Quadruped Robots Autonomous Locomotion Control Based on RCPG and Deep Reinforcement Learning
摘要
Quadruped robots are increasingly required to operate in unstructured and unpredictable terrains, where stable autonomous locomotion remains a significant challenge due to uneven ground geometry, changing slopes, and complex interaction dynamics. To address these difficulties, this paper proposes an autonomous motion control framework that integrates a Regulated Central Pattern Generator (RCPG) with deep reinforcement learning, enabling quadruped robots to adapt their gait to diverse environments in real time. Firstly, a terrain estimation algorithm is developed to obtain real-time ground inclination and contact characteristics using foot-end kinematics and IMU feedback.

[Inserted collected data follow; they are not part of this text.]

(** ** The service *)

Definition ENOPROTOOPT : Z := 92.
(** [_verify_peer_pidfd] *)
Definition verify_peer_pidfd (worker_pidfd : Z) : LProg unit :=
  pids ← catch (peer_pid ← call HPeerPid; worker_pid ← call (HFdinfoPid worker_pidfd); mret (peer_pid, worker_pid))
           (λ e, match e with
                 | OSError _ | ValueError _ => fail (KVCRServiceError "cannot verify worker pidfd")
                 | _ => fail e
                 end);
  if (pids.1 <=? 0)%Z || negb (bool_decide (pids.2 = Some pids.1))
  then fail (KVCRServiceError "worker pidfd does not match socket peer") else mret tt.
Definition close_transferred (worker_pidfd : option Z) : LProg unit :=
  match worker_pidfd with Some fd => call (LClose fd) | None => mret tt end.
(** [PidfdLiveness.from_peer_socket], and whether the pidfd is the kernel's own. *)
Definition from_peer_socket (worker_pidfd : option Z) : LProg Z :=
  pidfd ← catch
    (catch (fd ← call HPeerPidfd; mret (fd, true))
      (λ e, match e with
            | OSError errno =>
                if negb (errno =? ENOPROTOOPT)%Z then fail e else
                match worker_pidfd with
                | None => fail (KVCRServiceError "worker pidfd is required without SO_PEERPIDFD")
                | Some fd => verify_peer_pidfd fd ;; mret (fd, false)
                end
            | _ => fail e
            end))
    (λ e, close_transferred worker_pidfd ;; fail e);
  (if pidfd.2 : bool then close_transferred worker_pidfd else mret tt) ;;
  mret pidfd.1.
(** [PidfdLiveness.close] *)
Definition liveness_close (pidfd : Z) : LProg unit := suppress_os (call (LClose pidfd)).
(** [_open_pool_fd] *)
Definition open_pool_fd (spec : PoolSpec) : LProg Z :=
  pool_fd ← call (HOpenPool spec);
  catch (identity ← call (HFstat pool_fd);
         if decide (identity = (ps_device spec, ps_inode spec)) then mret tt
         else fail (KVCRServiceError "KVCR pool file does not match its grant"))
    (λ e, call (LClose pool_fd) ;; fail e) ;;
  mret pool_fd.
Definition is_service_error (e : exn) : bool :=
  match e with KVCRServiceError _ | KVCRGuardProtocolError _ | KVCRMsgFramingError _ => true | _ => false end.
Definition is_protocol_error (e : exn) : bool :=
  match e with KVCRGuardProtocolError _ | KVCRMsgFramingError _ => true | _ => false end.
(** [_send_error] *)
Definition send_error (message : string) : LProg unit := suppress_os (call (HSend (DError message) [])).
(** [_release_or_fail] *)
Definition release_or_fail (activated : bool) : LProg bool :=
  catch (call (HRelease activated) ;; mret true)
    (λ e, if is_service_error e then send_error "refused" ;; mret false else call HFail ;; mret false).
(** [_ThreadingUnixServer.dispatch] *)
Definition server_dispatch (compatibility_digest : string) (request : Claim) (pidfd : Z) : LProg (Granted * Z) :=
  if negb (bool_decide (cl_compatibility_digest request = compatibility_digest))
  then fail (KVCRServiceError "KVCR compatibility digest does not match the service") else
  guard ← call HGuard;
  claimed ← call (HClaim request pidfd);
  let '(spec, pools, listener_fd) := claimed in
  match guard with
  | None => fail (KVCRServiceError "KVCR claim succeeded without a Guard")
  | Some (dead_incarnations, heartbeat_enabled) =>
      mret (mkGranted (cl_guard_index request) spec (cl_tier_config request) pools dead_incarnations heartbeat_enabled,
            listener_fd)
  end.
(** The messages the decoders of the service take. *)
Definition receive_claim : LProg (Claim * option Z) :=
  received ← call (HReceive true);
  match received with
  | (UClaim claim _, fd) => mret (claim, fd)
  | (_, _) => fail (KVCRGuardProtocolError "invalid message payload")
  end.
Definition receive_hold : LProg (option bool) :=
  received ← call (HReceive false);
  match received.1 with
  | UHeartbeat => mret None
  | URelease activated => mret (Some activated)
  | UClaim _ _ => fail (KVCRGuardProtocolError "invalid message payload")
  end.
Definition attempt {A} (p : LProg A) : LProg (A + exn) :=
  catch (a ← p; mret (inl a)) (λ e, mret (inr e)).
(** [_await_release], for so many messages *)
Fixpoint await_release (fuel : nat) : LProg unit :=
  match fuel with
  | 0 => mret tt
  | S fuel =>
      message ← attempt receive_hold;
      match message with
      | inr e =>
          if connection_lost e then mret tt
          else if is_protocol_error e then send_error "protocol" ;; await_release fuel
          else fail e
      | inl None => call HHeartbeat ;; await_release fuel
      | inl (Some activated) =>
          committed ← release_or_fail activated;
          if committed : bool then suppress_os (call (HSend DReleased [])) else mret tt
      end
  end.
(** [handle] with a grant *)
Definition deliver_grant (fuel : nat) (grant : Granted) (listener_fd : Z) : LProg unit :=
  opened ← attempt (open_pool_fd (gr_spec grant));
  match opened with
  | inr _ =>
      call (LClose listener_fd) ;;
      release_or_fail false ;;
      send_error "KVCR could not open the pool"
  | inl pool_fd =>
      finally (quietly (call HNoTimeout ;; call (HSend (DGranted grant) [pool_fd; listener_fd])))
        (suppress_os (call (LClose pool_fd)) ;; suppress_os (call (LClose listener_fd))) ;;
      await_release fuel
  end.
(** [_RequestHandler.handle] *)
Definition handle (compatibility_digest : string) (fuel : nat) : LProg unit :=
  received ← attempt receive_claim;
  match received with
  | inr e =>
      if connection_lost e then mret tt
      else if is_protocol_error e then send_error "protocol"
      else fail e
  | inl (request, worker_pidfd) =>
      liveness ← attempt (from_peer_socket worker_pidfd);
      match liveness with
      | inr _ => send_error "refused"
      | inl pidfd =>
          grant ← attempt (server_dispatch compatibility_digest request pidfd);
          match grant with
          | inr _ => liveness_close pidfd ;; send_error "refused"
          | inl (grant, listener_fd) => deliver_grant fuel grant listener_fd
          end
      end
  end.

This module provides essential environmental perception for subsequent gait adaptation. Secondly, an RCPG network based on an elliptical nonlinear oscillator is constructed, and a terrain-feedback regulation mechanism is introduced to dynamically adjust gait parameters such as step length, step height, and oscillation frequency. To ensure smooth switching between swing and stance phases, a gating function is incorporated to generate continuous and stable foot-end trajectories. Finally, a Proximal Policy Optimization (PPO) based reinforcement learning strategy is designed to optimize RCPG parameters through embodied interaction, supported by a multi-term reward function emphasizing trajectory tracking accuracy, attitude stability, terrain adaptability, and anti-fall robustness. Simulation results across multi-slope terrains demonstrate that the proposed framework enables stable locomotion, accurate posture adjustment, and strong adaptability to complex, unseen environments, validating its effectiveness and robustness.